AK is high quality stuff, but I understand your interest in not resembling the masses. A couple of relevant questions to ask yourself:

1. Are you will to pay good money for warmth, durability, breathability, function, fit and stylz?

2. Are you planning on hiking/backcountry? Or just resort use?

Big fan of FlyLow here. I pair the Baker Bib and Lab Coat. Hands down one of the most bomber setups that I use for BOTH in area boarding and backcountry splitboarding.

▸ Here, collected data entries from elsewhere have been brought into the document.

(* ===== verification/Timeo.v ===== *)
(** * Lease sequence numbers ([slashd/mds_bmap_timeo.c], the sequence window
      of the I/O server in [sliod/bmap_iod.c])

    The metadata server numbers leases, keeps them in issue order, tells the
    I/O servers the smallest number still in use, and journals both marks
    every [BMAP_SEQLOG_FACTOR] changes. *)
From S2P Require Import Prelude Replay.

Definition BMAPSEQ_ANY : Z := 2 ^ 64 - 1.
Definition BMAP_SEQLOG_FACTOR : Z := 100.
Definition BMAP_TIMEO_MAX : Z := 240.

(** [struct bmap_timeo_table]: the leases are named by integers, oldest
    first; [btt_log] is the counter of [mds_bmap_timeotbl_journal_seqno];
    [btt_journal] holds the journaled marks, latest first. *)
Record bmap_timeo_table := {
  btt_maxseq : Z;
  btt_minseq : Z;
  btt_leases : list Z;
  btt_log : Z;
  btt_journal : list slmds_jent_bmapseq;
}.

Definition mds_bmap_setcurseq (t : bmap_timeo_table) (maxseq minseq : Z) : bmap_timeo_table :=
  {| btt_maxseq := maxseq; btt_minseq := minseq; btt_leases := btt_leases t; btt_log := btt_log t;
     btt_journal := btt_journal t |}.
Definition mds_bmap_getcurseq (t : bmap_timeo_table) : Z * Z := (btt_maxseq t, btt_minseq t).

Definition mds_bmap_journal_bmapseq (t : bmap_timeo_table) (e : slmds_jent_bmapseq) : bmap_timeo_table :=
  {| btt_maxseq := btt_maxseq t; btt_minseq := btt_minseq t; btt_leases := btt_leases t;
     btt_log := btt_log t; btt_journal := e :: btt_journal t |}.

Definition mds_bmap_timeotbl_journal_seqno (t : bmap_timeo_table) : bmap_timeo_table :=
  let e := {| sjbsq_high_wm := btt_maxseq t; sjbsq_low_wm := btt_minseq t |} in
  let t := {| btt_maxseq := btt_maxseq t; btt_minseq := btt_minseq t; btt_leases := btt_leases t;
              btt_log := btt_log t + 1; btt_journal := btt_journal t |} in
  if btt_log t mod BMAP_SEQLOG_FACTOR =? 0 then mds_bmap_journal_bmapseq t e else t.

Definition mds_bmap_timeotbl_getnextseq (t : bmap_timeo_table) : Z * bmap_timeo_table :=
  let m := u64 (btt_maxseq t + 1) in
  let m := if m =? BMAPSEQ_ANY then 1 else m in
  (m, mds_bmap_timeotbl_journal_seqno (mds_bmap_setcurseq t m (btt_minseq t))).

Definition btt_with_leases (t : bmap_timeo_table) (l : list Z) : bmap_timeo_table :=
  {| btt_maxseq := btt_maxseq t; btt_minseq := btt_minseq t; btt_leases := l; btt_log := btt_log t;
     btt_journal := btt_journal t |}.

(** [mds_bmap_timeotbl_remove]; [seq] gives the [bml_seq] of a lease. *)
Definition mds_bmap_timeotbl_remove (seq : Z → Z) (bml : Z) (t : bmap_timeo_table) : bmap_timeo_table :=
  let update := bool_decide (head (btt_leases t) = Some bml) in
  let t := btt_with_leases t (filter (λ x, x ≠ bml) (btt_leases t)) in
  if update then
    let m := match btt_leases t with tmp :: _ => seq tmp | [] => btt_maxseq t end in
    mds_bmap_timeotbl_journal_seqno (mds_bmap_setcurseq t (btt_maxseq t) m)
  else t.

Inductive bte := BTE_ADD | BTE_DEL | BTE_REATTACH.

(** [mds_bmap_timeotbl_mdsi]; [timeoq] is the lease's [BML_TIMEOQ] flag.  The
    value is the sequence number returned and the new flag. *)
Definition mds_bmap_timeotbl_mdsi (seq : Z → Z) (bml : Z) (timeoq : bool) (op : bte) (t : bmap_timeo_table) :
    Z * bool * bmap_timeo_table :=
  match op with
  | BTE_DEL => (BMAPSEQ_ANY, false, mds_bmap_timeotbl_remove seq bml t)
  | _ =>
      let '(s, t) :=
        match op with
        | BTE_REATTACH =>
            if btt_maxseq t <? seq bml then (seq bml, mds_bmap_setcurseq t (seq bml) (btt_minseq t))
            else if btt_minseq t >? seq bml then (BMAPSEQ_ANY, t)
            else (seq bml, t)
        | _ => mds_bmap_timeotbl_getnextseq t
        end in
      let t := if timeoq then mds_bmap_timeotbl_remove seq bml t else t in
      (s, true, btt_with_leases t (btt_leases t ++ [bml]))
  end.

(** One round of [slmbmaptimeothr_begin]: what it does about the oldest
    lease.  [locked] says that the lease's lock could not be taken. *)
Inductive timeothr_act := ThrSleep (nsecs : Z) | ThrRelease (bml : Z).
Definition slmbmaptimeothr_round (t : bmap_timeo_table) (locked : bool) (refcnt : Z → Z) (freeing : Z → bool)
    (expire : Z → Z) (now : Z) : timeothr_act :=
  match btt_leases t with
  | [] => ThrSleep BMAP_TIMEO_MAX
  | bml :: _ =>
      if locked then ThrSleep 1
      else if negb (refcnt bml =? 0) then ThrSleep 1
      else if negb (freeing bml) && (expire bml - now >? 0) then ThrSleep (expire bml - now)
      else ThrRelease bml
  end.

(** ** The window of the I/O server ([sliod/bmap_iod.c]) *)

(** [bim_updateseq]: the new [bim_minseq] and whether the number is refused. *)
Definition bim_updateseq (bim_minseq seq : Z) : Z * bool :=
  if seq =? BMAPSEQ_ANY then (bim_minseq, true)
  else if seq =? bim_minseq then (bim_minseq, false)
  else if (seq >? bim_minseq) || (bim_minseq =? BMAPSEQ_ANY) then (seq, false)
  else if seq >=? u64 (bim_minseq - BMAP_SEQLOG_FACTOR) then (seq, false)
  else (bim_minseq, true).

(** The test of [sli_ric_handle_io] on the sequence number of a descriptor. *)
Definition ric_seq_expired (sbd_seq seqno : Z) : bool := sbd_seq <? seqno.

(** ** Properties *)
Definition seq_ok (s : Z) : Prop := 0 < s < BMAPSEQ_ANY.

(** A new sequence number is never zero and never the "any" value, is
    one more than the last one, except that after the largest one the numbers
    start again at 1; it becomes the new high mark. *)
Theorem nextseq_fresh t :
  0 ≤ btt_maxseq t < BMAPSEQ_ANY →
  let '(s, t') := mds_bmap_timeotbl_getnextseq t in
  seq_ok s ∧ btt_maxseq t' = s ∧ btt_minseq t' = btt_minseq t ∧ btt_leases t' = btt_leases t ∧
  s = if btt_maxseq t + 1 =? BMAPSEQ_ANY then 1 else btt_maxseq t + 1.
Proof.
  intros Hm. unfold mds_bmap_timeotbl_getnextseq, seq_ok. unfold BMAPSEQ_ANY in *. rewrite u64_small by lia.
  destruct (Z.eqb_spec (btt_maxseq t + 1) (2 ^ 64 - 1)) as [E|E]; cbv zeta;
    unfold mds_bmap_timeotbl_journal_seqno; cbn; destruct (_ =? 0); cbn; split_and!; done || lia.
Qed.

Lemma nextseq_fresh_witness :
  let t := {| btt_maxseq := 2 ^ 64 - 2; btt_minseq := 7; btt_leases := []; btt_log := 3; btt_journal := [] |} in
  let '(s, t') := mds_bmap_timeotbl_getnextseq t in
  seq_ok s ∧ btt_maxseq t' = s ∧ btt_minseq t' = 7 ∧ btt_leases t' = [] ∧ s = 1.
Proof. intros t. apply (nextseq_fresh t). split; [discriminate|reflexivity]. Defined.

(** The steps of the table, as the server runs them. *)
Inductive timeo_step : bmap_timeo_table → bmap_timeo_table → Prop :=
| step_next t : timeo_step t (mds_bmap_timeotbl_getnextseq t).2
| step_remove seq bml t : timeo_step t (mds_bmap_timeotbl_remove seq bml t)
| step_add seq bml timeoq t : timeo_step t (mds_bmap_timeotbl_mdsi seq bml timeoq BTE_ADD t).2
| step_del seq bml timeoq t : timeo_step t (mds_bmap_timeotbl_mdsi seq bml timeoq BTE_DEL t).2.

(** The high mark a replay of the journal finds. *)
Definition recovered_hwm (start : Z) (t : bmap_timeo_table) : Z :=
  pjc_seqno_hwm (foldl mds_replay_bmap_seq {| pjc_seqno_hwm := start; pjc_seqno_lwm := 0 |} (reverse (btt_journal t))).

(** How far the journal lags: the marks journaled are old ones, and at most
    [btt_log mod 100] numbers were issued since. *)
Definition lag_ok (start : Z) (t : bmap_timeo_table) : Prop :=
  0 ≤ recovered_hwm start t ≤ btt_maxseq t ∧
  btt_maxseq t - recovered_hwm start t ≤ btt_log t mod BMAP_SEQLOG_FACTOR.

Lemma recovered_cons start t e :
  recovered_hwm start (mds_bmap_journal_bmapseq t e) = Z.max (recovered_hwm start t) (sjbsq_high_wm e).
Proof.
  unfold recovered_hwm. simpl. rewrite reverse_cons, foldl_app. simpl.
  destruct (Z.ltb_spec (pjc_seqno_hwm (foldl mds_replay_bmap_seq
    {| pjc_seqno_hwm := start; pjc_seqno_lwm := 0 |} (reverse (btt_journal t)))) (sjbsq_high_wm e)); lia.
Qed.

(** Journaling keeps the lag when at most one number was issued since. *)
Lemma lag_journal start t k :
  0 ≤ recovered_hwm start t ≤ btt_maxseq t → 0 ≤ k ≤ 1 →
  btt_maxseq t - recovered_hwm start t ≤ btt_log t mod BMAP_SEQLOG_FACTOR + k →
  lag_ok start (mds_bmap_timeotbl_journal_seqno t).
Proof.
  intros Hr Hk Hlag. unfold mds_bmap_timeotbl_journal_seqno. cbv zeta. cbn [btt_log].
  destruct (Z.eqb_spec ((btt_log t + 1) mod BMAP_SEQLOG_FACTOR) 0) as [E|E]; unfold lag_ok.
  - rewrite recovered_cons. cbn. change (recovered_hwm start _) with (recovered_hwm start t).
    rewrite E. lia.
  - change (recovered_hwm start _) with (recovered_hwm start t). cbn. split; [done|].
    unfold BMAP_SEQLOG_FACTOR in *.
    pose proof (Z.div_mod (btt_log t) 100 ltac:(lia)). pose proof (Z.mod_pos_bound (btt_log t) 100 ltac:(lia)).
    pose proof (Z.div_mod (btt_log t + 1) 100 ltac:(lia)). pose proof (Z.mod_pos_bound (btt_log t + 1) 100 ltac:(lia)).
    lia.
Qed.

Lemma lag_next start t :
  lag_ok start t → btt_maxseq t + 1 < BMAPSEQ_ANY → lag_ok start (mds_bmap_timeotbl_getnextseq t).2.
Proof.
  intros [Hr Hlag] Hw. unfold mds_bmap_timeotbl_getnextseq, BMAPSEQ_ANY in *. rewrite u64_small by lia.
  destruct (Z.eqb_spec (btt_maxseq t + 1) (2 ^ 64 - 1)); [lia|]. cbv zeta. cbn [snd].
  apply lag_journal with (k := 1); [|lia|]; change (recovered_hwm start _) with (recovered_hwm start t); cbn; lia.
Qed.
Lemma lag_remove start seq bml t : lag_ok start t → lag_ok start (mds_bmap_timeotbl_remove seq bml t).
Proof.
  intros [Hr Hlag]. unfold mds_bmap_timeotbl_remove. cbv zeta. destruct (bool_decide _).
  - apply lag_journal with (k := 0); [|lia|]; change (recovered_hwm start _) with (recovered_hwm start t); cbn; lia.
  - done.
Qed.
Lemma lag_leases start t l : lag_ok start t → lag_ok start (btt_with_leases t l).
Proof. done. Qed.
Create HintDb timeo.
#[export] Hint Resolve lag_next lag_remove lag_leases : timeo.

Lemma maxseq_next t : btt_maxseq (mds_bmap_timeotbl_getnextseq t).2 = (mds_bmap_timeotbl_getnextseq t).1.
Proof. unfold mds_bmap_timeotbl_getnextseq, mds_bmap_timeotbl_journal_seqno. cbn. by destruct (_ =? 0). Qed.

(** After a crash the journal gives back a high mark at most 99 below
    the last number issued.  From any state whose journal is up to date, along
    any sequence of steps (with fewer than 2^64 - 1 numbers issued in all),
    the high mark recovered by a replay is not above the current one and lags
    by at most the number of changes since the last entry, which is less than
    [BMAP_SEQLOG_FACTOR]. *)
Theorem hwm_journal_lag start t t' :
  lag_ok start t → rtc (λ a b, timeo_step a b ∧ btt_maxseq a + 1 < BMAPSEQ_ANY) t t' →
  0 ≤ btt_maxseq t' - recovered_hwm start t' < BMAP_SEQLOG_FACTOR.
Proof.
  intros Hlag Hrtc. assert (Hl : lag_ok start t').
  { revert Hlag. induction Hrtc as [|a b c [Hstep Hw] _ IH]; [done|]. intros Hlag. apply IH.
    destruct Hstep as [a|seq bml a|seq bml timeoq a|seq bml timeoq a]; [auto with timeo..| |exact (lag_remove _ _ _ _ Hlag)].
    unfold mds_bmap_timeotbl_mdsi. destruct (mds_bmap_timeotbl_getnextseq a) as [s t1] eqn:E.
    apply lag_next in Hlag; [|done]. rewrite E in Hlag. destruct timeoq; cbn [snd] in *; auto with timeo. }
  destruct Hl as [Hr Hl]. pose proof (Z.mod_pos_bound (btt_log t') BMAP_SEQLOG_FACTOR ltac:(done)).
  lia.
Qed.

Definition timeo_start (m : Z) : bmap_timeo_table :=
  {| btt_maxseq := m; btt_minseq := m; btt_leases := []; btt_log := 0; btt_journal := [] |}.

Lemma hwm_journal_lag_witness :
  let t' := (mds_bmap_timeotbl_getnextseq (mds_bmap_timeotbl_getnextseq (timeo_start 5)).2).2 in
  0 ≤ btt_maxseq t' - recovered_hwm 5 t' < BMAP_SEQLOG_FACTOR.
Proof.
  intros t'. apply (hwm_journal_lag 5 (timeo_start 5) t').
  - split; vm_compute; [split; discriminate|discriminate].
  - eapply rtc_l; [split; [apply step_next|reflexivity]|].
    eapply rtc_l; [split; [apply step_next|reflexivity]|]. apply rtc_refl.
Defined.

(** Which low marks an I/O server takes from the metadata server.  A
    mark is taken when it is not below the current one, or when it is below by
    at most 100 (the server may have restarted), provided the current mark is
    at least 100.  While the current mark is between 1 and 99 the subtraction
    wraps around, and every lower mark is refused. *)
Theorem bim_updateseq_accepts bim_minseq seq :
  0 ≤ bim_minseq < BMAPSEQ_ANY → 0 ≤ seq < BMAPSEQ_ANY →
  bim_updateseq bim_minseq seq =
    if (bim_minseq <=? seq) || ((BMAP_SEQLOG_FACTOR <=? bim_minseq) && (bim_minseq - BMAP_SEQLOG_FACTOR <=? seq))
    then (seq, false) else (bim_minseq, true).
Proof.
  unfold bim_updateseq, BMAPSEQ_ANY, BMAP_SEQLOG_FACTOR, u64. intros Hb Hs.
  destruct (Z.eqb_spec seq (2 ^ 64 - 1)); [lia|]. destruct (Z.eqb_spec bim_minseq (2 ^ 64 - 1)); [lia|].
  destruct (Z.eqb_spec seq bim_minseq) as [->|]; [by rewrite Z.leb_refl|].
  destruct (Z.gtb_spec seq bim_minseq), (Z.leb_spec bim_minseq seq); try lia; [done|]. cbn [orb].
  destruct (Z.leb_spec 100 bim_minseq); cbn [andb].
  - rewrite Z.mod_small by lia. rewrite Z.geb_leb. done.
  - replace ((bim_minseq - 100) mod 2 ^ 64) with (bim_minseq - 100 + 2 ^ 64)
      by (symmetry; rewrite <-(Z.mod_add _ 1) by lia; rewrite Z.mod_small; lia).
    destruct (Z.geb_spec seq (bim_minseq - 100 + 2 ^ 64)); [lia|done].
Qed.

Lemma bim_updateseq_accepts_witness : bim_updateseq 50 40 = (50, true).
Proof. apply (bim_updateseq_accepts 50 40); split; (discriminate || reflexivity). Defined.

(** ** A low mark that falls behind *)
Definition add_lease (n : Z) (t : bmap_timeo_table) : bmap_timeo_table :=
  (mds_bmap_timeotbl_mdsi (λ b, b) n false BTE_ADD t).2.
Definition del_lease (n : Z) (t : bmap_timeo_table) : bmap_timeo_table :=
  (mds_bmap_timeotbl_mdsi (λ b, b) n true BTE_DEL t).2.
(** 200 leases (numbered by their sequence numbers), all but the last released,
    the oldest one last. *)
Definition lwm_run : bmap_timeo_table :=
  del_lease 1 (foldr del_lease (foldl (λ t n, add_lease n t) (timeo_start 0) (seqZ 1 200)) (seqZ 2 198)).
Definition recovered_lwm (t : bmap_timeo_table) : Z :=
  pjc_seqno_lwm (foldl mds_replay_bmap_seq {| pjc_seqno_hwm := 0; pjc_seqno_lwm := 0 |} (reverse (btt_journal t))).

(** The low mark, unlike the high one, can lag by more than the
    tolerance of the I/O servers.  In a run where 200 leases are issued and
    released with the oldest one last, the low mark jumps to 200 with the
    journaled one still at 0; an I/O server that has learned 200 refuses the
    mark of the restarted metadata server, the case its comment says should
    never happen. *)
Theorem lwm_gap_refused :
  rtc timeo_step (timeo_start 0) lwm_run ∧ btt_minseq lwm_run = 200 ∧ recovered_lwm lwm_run = 0 ∧
  bim_updateseq (btt_minseq lwm_run) (recovered_lwm lwm_run) = (200, true).
Proof.
  split; [|vm_compute; done]. unfold lwm_run.
  assert (Hadd : ∀ l t, rtc timeo_step t (foldl (λ t n, add_lease n t) t l)).
  { induction l as [|n l IH]; intros t; simpl; [apply rtc_refl|]. eapply rtc_l; [apply step_add|apply IH]. }
  assert (Hdel : ∀ l t, rtc timeo_step t (foldr del_lease t l)).
  { induction l as [|n l IH]; intros t; simpl; [apply rtc_refl|]. eapply rtc_r; [apply IH|apply step_del]. }
  eapply rtc_r; [etransitivity; [apply Hadd|apply Hdel]|apply step_del].
Qed.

https://flylowgear.com/collections/mens-pants/products/baker-bib#
https://flylowgear.com/collections/mens-jackets/products/lab-coat#

Other high quality stuff to look at is:

Patagonia Powslayer jacket and bibs
Trew Cosmic jacket and Trewth bibs
Arcteryx Rush jacket and Rush/Stinger bibs

If you want something REALLY high quality and unique, check out the jackets from Freeride Systems, made in CO:

http://www.freeridesystems.com

They even buy back your old ski/snowboard jacket in exchange for buying one of their new ones!


----------



## Craig64 (Jul 16, 2015)

DJ's Boardshop have this Quiksilver "Impact" 2L Goretex riders jacket at $US130.95 ($US399.95 RRP). This is an unbelievable reduced price at around 67% off. It's Quiksilver's top of the range and directly equal to Burton's [ak] Swash. Very high quality jacket. Solid colour so it doesn't date. You can also get it through Amazon US via DJ's. I grabbed a number of these to on sell in Australia.
https://www.djsboardshop.com/collec...ilver-impact-2l-gore-tex-snowboard-jacket-men


You can see my review of this jacket below as well. 
https://www.snowboardingforum.com/o...761-quiksilver-impact-2l-gore-tex-riders.html

This is Quiksilvers listing.
https://www.quiksilver.com/impact-2l-gore-tex-snow-jacket-EQYTJ03051.html


----------



## PlanB (Nov 21, 2014)

Try:

https://trewgear.com

https://www.stio.com

https://www.strafeouterwear.com


----------



## Craig64 (Jul 16, 2015)

jbourne84 said:


> Burton has the name and reputation so I feel like it's the only option I hear about (plus I'm in Burlington VT).
> 
> I'd like to get a quality jacket for snowboarding and also for my general winter outer layer, I'll go 20-30 days this year. I've had the same northface for like 12 years and it needs to go, everyone recommends Burton AK, I live in VT so having access to the shop if there was any warranty issues i guess is a plus. I was looking at the cyclic 2L, i've seen it for around 350$ so thats basically my budget.
> 
> ...


You would be around a medium to large.

My son is 6' and 68Kg and is in a medium.

I'm 6'4" 95kg and XL


----------



## Kenai (Dec 15, 2013)

jbourne84 said:


> I live in VT



Where in VT? Really you should just go to Outdoor Gear Exchange in Burlington and look at all the stuff downstairs. You can find great used stuff and you can find new samples of all kinds of stuff at essentially 1/2 price. You are about the size of most of the samples so you should have some options. 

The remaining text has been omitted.